According to Lebanon’s The Daily Star, eyewitnesses heard the man shout “a free and independent Lebanon” before collapsing. Protesters gathered in Hamra on Friday afternoon to denounce the dire economic and political situation seen as having pushed the man to take his life. Meanwhile, another man died by suicide at his home near the southern city of Saida, local media reported.
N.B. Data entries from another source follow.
(* ===== verification/HashOps.v ===== *)
(** * Hash tables: the operations

    What the operations of HashTable do to a well-formed table ([wf_hash]):
    its records, as a multiset, change as they should, and the table stays
    well formed.  For tables with unique keys under the binary character set
    the operations are those of a finite map. *)
From Stdlib Require Import ZArith Lia List Bool.
From stdpp Require Import base tactics list gmap.
From S2P Require Import Prelude HashTable HashChains.

Open Scope Z_scope.

Section Ops.
Context {rec : Type} `{!EqDecision rec} `{!Inhabited rec} `{!HashKeys rec}.
Implicit Types (h : HASH rec) (a : list (HASH_LINK rec)) (r : rec)
  (l c d t L H post : list (nat * rec)) (B : list (list (nat * rec))) (home : rec -> nat).

(** ** Tables *)

(** The bucket of a record. *)
Definition home_of h (bl n : nat) r : nat := my_hash_mask (rec_hashnr h r) bl n.

(** A table, with its chains. *)
Record table h B : Prop := {
  tb_size : size_ok (blength h) (records h);
  tb_len : length (array h) = records h;
  tb_chains : chains (home_of h (blength h) (records h)) (array h) (seq 0 (records h)) B
}.

Lemma rec_hashnr_pos h r : 0 <= rec_hashnr h r.
Proof. apply hash_function_u32. Qed.

Lemma elem_of_concat B (p : nat * rec) : p ∈ concat B <-> exists c, c ∈ B /\ p ∈ c.
Proof.
  rewrite list_elem_of_In, in_concat. split; intros (c & ? & ?); exists c; by rewrite ?list_elem_of_In in *.
Qed.

Lemma chains_member home a I B i r :
  chains home a I B -> (i, r) ∈ concat B -> i ∈ I /\ exists n, a !! i = Some (mk_link n r).
Proof.
  intros Hc Hin. split.
  - rewrite <-(ch_idx _ _ _ _ Hc). apply list_elem_of_fmap. by exists (i, r).
  - apply elem_of_concat in Hin as (c & HcB & Hin). pose proof (ch_bucket _ _ _ _ Hc) as Hb.
    rewrite Forall_forall in Hb. destruct (Hb c HcB) as (_ & Hl & _). by eapply linked_elem.
Qed.

(** The first cell of a chain is at the bucket of its records. *)
Lemma chain_head home a I B i r :
  chains home a I B -> (i, r) ∈ concat B ->
  exists r0, (home r, r0) ∈ concat B /\ home r0 = home r.
Proof.
  intros Hc Hin. apply elem_of_concat in Hin as (c & HcB & Hin).
  pose proof (ch_bucket _ _ _ _ Hc) as Hb. rewrite Forall_forall in Hb.
  destruct (bucket_inv _ _ _ (Hb c HcB)) as (b & r0 & t & -> & Hl & Hr0 & Ht).
  assert (home r = b) as ->.
  { apply elem_of_cons in Hin as [[= -> ->]|Hin]; [done|]. by apply (Ht (i, r)). }
  exists r0. split; [|done]. apply elem_of_concat. eexists. split; [exact HcB|]. apply elem_of_cons. by left.
Qed.

(** A record's bucket is not at a cell that is free or holds another bucket's record. *)
Lemma not_home home a I B b :
  chains home a I B -> (forall r n, b ∈ I -> a !! b = Some (mk_link n r) -> home r <> b) ->
  forall i r, (i, r) ∈ concat B -> home r <> b.
Proof.
  intros Hc Hb i r Hin E. destruct (chain_head _ _ _ _ _ _ Hc Hin) as (r0 & Hin0 & E0).
  destruct (chains_member _ _ _ _ _ _ Hc Hin0) as (HI & n & Hn). rewrite E in *. by eapply Hb.
Qed.

Lemma chains_snoc home a x I B :
  chains home a I B -> (forall i, i ∈ I -> (i < length a)%nat) -> chains home (a ++ [x]) I B.
Proof.
  intros Hc HI. split; [|apply Hc]. pose proof (ch_bucket _ _ _ _ Hc) as Hb. rewrite Forall_forall in Hb |- *.
  intros c HcB. eapply bucket_frame; [by apply Hb| |done]. intros i Hi. apply lookup_app_l. apply HI.
  rewrite <-(ch_idx _ _ _ _ Hc). apply list_elem_of_fmap in Hi as (p & -> & Hp). apply list_elem_of_fmap.
  exists p. split; [done|]. apply elem_of_concat. eauto.
Qed.

Lemma chains_home home home' a I B :
  chains home a I B -> (forall i r, (i, r) ∈ concat B -> home' r = home r) -> chains home' a I B.
Proof.
  intros Hc Hh. split; [|apply Hc]. pose proof (ch_bucket _ _ _ _ Hc) as Hb. rewrite Forall_forall in Hb |- *.
  intros c HcB. eapply bucket_frame; [by apply Hb|done|]. intros i r Hin. apply (Hh i). apply elem_of_concat. eauto.
Qed.

Lemma seq_snoc n : seq 0 (S n) ≡ₚ n :: seq 0 n.
Proof. rewrite seq_S. cbn. by rewrite Permutation_app_comm. Qed.

Lemma table_range h B i : table h B -> i ∈ seq 0 (records h) -> (i < length (array h))%nat.
Proof. intros Ht. rewrite (tb_len _ _ Ht), elem_of_seq. lia. Qed.

(** Both halves of a bucket that is split. *)
Definition halves L H : list (list (nat * rec)) := state_of L [] [L] ++ state_of H [] [H].

Lemma concat_halves L H : concat (halves L H) = L ++ H.
Proof. unfold halves. destruct L, H; cbn; by rewrite ?app_nil_r. Qed.

(** The cells without the one left empty. *)
Definition splits h (a : list (HASH_LINK rec)) (e : nat) B : Prop :=
  exists B' I, length a = S (records h) /\ e :: I ≡ₚ seq 0 (S (records h)) /\
    chains (home_of h (blength h) (S (records h))) a I B' /\ (concat B').*2 ≡ₚ (concat B).*2.

Lemma split_none h B :
  table h B ->
  (forall i r, (i, r) ∈ concat B ->
     home_of h (blength h) (S (records h)) r = home_of h (blength h) (records h) r) ->
  splits h (array h ++ [inhabitant]) (records h) B.
Proof.
  intros Ht Hh. exists B, (seq 0 (records h)). split_and!; [|by rewrite seq_snoc| |done].
  - rewrite length_app, (tb_len _ _ Ht). cbn. lia.
  - eapply chains_home; [|exact Hh]. apply chains_snoc; [apply Ht|]. by intros i; apply (table_range _ B).
Qed.

Lemma half_bucket home a L b :
  linked a L None -> (L <> [] -> first_idx L None = Some b) ->
  (forall p, p ∈ L -> home p.2 = b) -> Forall (bucket home a) (state_of L [] [L]).
Proof.
  intros Hl Hb Hh. destruct L as [|[i q] L]; cbn; [done|]. constructor; [|done].
  pose proof (Hb ltac:(done)) as [= ->]. apply bucket_intro; [done| |].
  - apply (Hh (b, q)). apply elem_of_cons. by left.
  - intros p Hp. apply Hh. apply elem_of_cons. by right.
Qed.

Lemma other_home home a I b r t B i q :
  chains home a I (((b, r) :: t) :: B) -> NoDup I -> (i, q) ∈ concat B -> home q <> b.
Proof.
  intros Hc Hnd Hin E. destruct Hc as [Hb Hi]. apply Forall_cons in Hb as [_ Hb].
  cbn [concat] in Hi. rewrite fmap_app in Hi. rewrite <-Hi in Hnd.
  apply list.NoDup_app in Hnd as (_ & Hd & _). apply (Hd b); [cbn; apply elem_of_cons; by left|].
  destruct (chain_head home a ((concat B).*1) B i q) as (r0 & Hr0 & _); [by split|done|].
  rewrite E in Hr0. apply list_elem_of_fmap. by exists (b, r0).
Qed.

Section Grow.
Context (h : HASH rec) (Hsz : size_ok (blength h) (records h)) (Hn : (1 <= records h)%nat).
Notation fi := (records h - Nat.div2 (blength h))%nat.
Notation home := (home_of h (blength h) (records h)).
Notation home' := (home_of h (blength h) (S (records h))).
Notation bit := (fun r => has_flag (rec_hashnr h r) (Z.of_nat (Nat.div2 (blength h)))).

Lemma home_grow r : home' r = if (home r =? fi)%nat && bit r then records h else home r.
Proof. unfold home_of. apply mask_grow; [apply rec_hashnr_pos|done..]. Qed.

Lemma split_start B t r :
  table h (((fi, r) :: t) :: B) -> home r = fi ->
  let c := (fi, r) :: t in let a0 := array h ++ [inhabitant] in
  NoDup (records h :: c.*1) /\ (forall i, i ∈ records h :: c.*1 -> (i < length a0)%nat) /\
  (length t < records h)%nat /\ (forall p, p ∈ c -> home p.2 = fi) /\
  split_inv bit fi (records h) a0 (records h :: c.*1) (c.*2)
    (mk_split 0 0 inhabitant 0 inhabitant (records h) a0) [] [] c false false.
Proof.
  intros Ht Hr c a0. pose proof (tb_chains _ _ Ht) as Hc. pose proof (ch_bucket _ _ _ _ Hc) as Hb.
  apply Forall_cons in Hb as [Hb _]. destruct (bucket_inv _ _ _ Hb) as (b & r' & t' & [= <- <- <-] & Hl & _ & Hm).
  pose proof (ch_idx _ _ _ _ Hc) as Hi. cbn [concat] in Hi. rewrite fmap_app in Hi.
  assert (Hrg : forall i, i ∈ c.*1 -> (i < records h)%nat).
  { intros i Hin. assert (i ∈ seq 0 (records h)) as Hs by (rewrite <-Hi, elem_of_app; by left).
    rewrite elem_of_seq in Hs. lia. }
  assert (Hla : length a0 = S (records h)) by (unfold a0; rewrite length_app, (tb_len _ _ Ht); cbn; lia).
  split_and!.
  - constructor; [intros Hx%Hrg; lia|]. pose proof (NoDup_seq 0 (records h)) as Hnd. rewrite <-Hi in Hnd.
    by apply list.NoDup_app in Hnd as (? & _).
  - intros i [->|Hx%Hrg]%elem_of_cons; lia.
  - apply Permutation_length in Hi. rewrite length_app, length_fmap, length_seq in Hi. cbn in Hi. lia.
  - intros p [->|Hp]%elem_of_cons; [done|by apply Hm].
  - assert (linked a0 c None) as Hlc.
    { eapply linked_frame; [|exact Hl]. intros i Hin. apply lookup_app_l.
      rewrite (tb_len _ _ Ht). by apply Hrg. }
    by split; cbn.
Qed.

Lemma split_chain B r t :
  table h (((fi, r) :: t) :: B) -> home r = fi ->
  let s := split_end (split_loop (records h) h (Nat.div2 (blength h)) fi fi
             (mk_split 0 0 inhabitant 0 inhabitant (records h) (array h ++ [inhabitant]))) in
  splits h (sp_data s) (empty s) (((fi, r) :: t) :: B).
Proof.
  intros Ht Hr. destruct (split_start B t r Ht Hr) as (HndI & HrI & Hlen & Hm & Hinv). cbn zeta in *.
  destruct (split_loop_inv h _ _ _ _ _ HndI HrI _ _ _ _ _ _ _ _ _ Hinv Hlen Hm) as (L & H & lu & hu & Hinv').
  destruct (split_end_inv _ _ _ _ _ _ HndI HrI _ _ _ _ _ Hinv') as (E1 & E2 & E3 & E4 & E5).
  destruct Hinv' as [_ _ _ _ _ HLh HHh _ _ HI HR [Hb1 Hb2] _]. rewrite app_nil_r in HI, HR.
  set (s1 := split_loop _ _ _ _ _ _) in *. set (c := (fi, r) :: t) in *.
  pose proof (tb_chains _ _ Ht) as Hc. pose proof (ch_idx _ _ _ _ Hc) as Hi. cbn [concat] in Hi. rewrite fmap_app in Hi.
  assert (Hh : forall p, p ∈ L ++ H -> home p.2 = fi).
  { intros p Hin. assert (p.2 ∈ (L ++ H).*2) as Hq by (apply list_elem_of_fmap; by exists p).
    rewrite HR in Hq. apply list_elem_of_fmap in Hq as (p' & -> & Hp). by apply Hm. }
  rewrite Forall_forall in Hb1, Hb2.
  exists (halves L H ++ B), ((L ++ H).*1 ++ (concat B).*1). split_and!.
  - rewrite E4, length_app, (tb_len _ _ Ht). cbn. lia.
  - rewrite E3, seq_snoc, <-Hi. rewrite app_comm_cons, HI. done.
  - eapply (chains_replace _ _ (array h) _ _ _ [c] (halves L H) B); [exact Hc|apply NoDup_seq| | | |].
    + apply Forall_app. split; (eapply half_bucket; [done|done|]); intros p Hp; rewrite home_grow, Hh, Nat.eqb_refl
        by (rewrite elem_of_app; tauto).
      * by rewrite (Hb1 p Hp).
      * by rewrite (Hb2 p Hp).
    + intros i Hni Hin. cbn [concat] in Hni. rewrite app_nil_r in Hni. rewrite E5.
      * apply lookup_app_l. by apply (table_range _ _ _ Ht).
      * apply not_elem_of_cons. rewrite elem_of_seq in Hin. split; [lia|done].
    + intros i q Hin. rewrite home_grow. pose proof (other_home _ _ _ _ _ _ _ _ _ Hc (NoDup_seq _ _) Hin) as Hne.
      apply Nat.eqb_neq in Hne. by rewrite Hne.
    + intros J HJ. rewrite concat_halves. f_equiv.
      apply (Permutation_app_inv_l (c.*1)). rewrite Hi, <-HJ. cbn [concat]. by rewrite app_nil_r.
  - rewrite concat_app, concat_halves. cbn [concat]. by rewrite !fmap_app, <-HR, fmap_app.
Qed.
End Grow.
Security forces found the man’s body in his home and learned that the man, a van driver, was suffering financially. He leaves behind a wife and a daughter. The two incidents come as the country’s economic situation continues to worsen dramatically. Last year, Middle East Eye reported on a Lebanese man who was struggling to pay crippling debts, taking his own life as an economic crisis gripped his hometown, Arsal.

Arsal mayor Bassil al-Hujeiri told local television station Al-Jadeed at the time that Naji Fleeti, 40, had been a victim of “the terrorism of poverty and hunger”. Many in Lebanon at the time saw parallels with the case of George Zreik, a Lebanese man who self-immolated in February 2019 at his children’s school after he was unable to pay their fees. The Mediterranean nation is currently facing its worst economic turmoil since the 1975-1990 civil war. Since May, the devaluation of the Lebanese pound, coupled with the economic impact of the coronavirus pandemic, has triggered a fresh wave of demonstrations. Lebanon’s currency has been in freefall since September, losing over 80 percent of its value. It recorded a new low on Thursday when it reached 9,400 Lebanese lira (LL) to the US dollar, contrasting with an official pegged rate of LL1,507. Meanwhile the country’s ubiquitous power cuts have become far more frequent in recent days. The Lebanese government estimates that 75 percent of the population is currently in need of aid.

Local media reported on Thursday that a man had robbed a pharmacy in Beirut at gunpoint for nappies and baby formula, an incident widely seen in the country as symbolic of the economic desperation felt by many.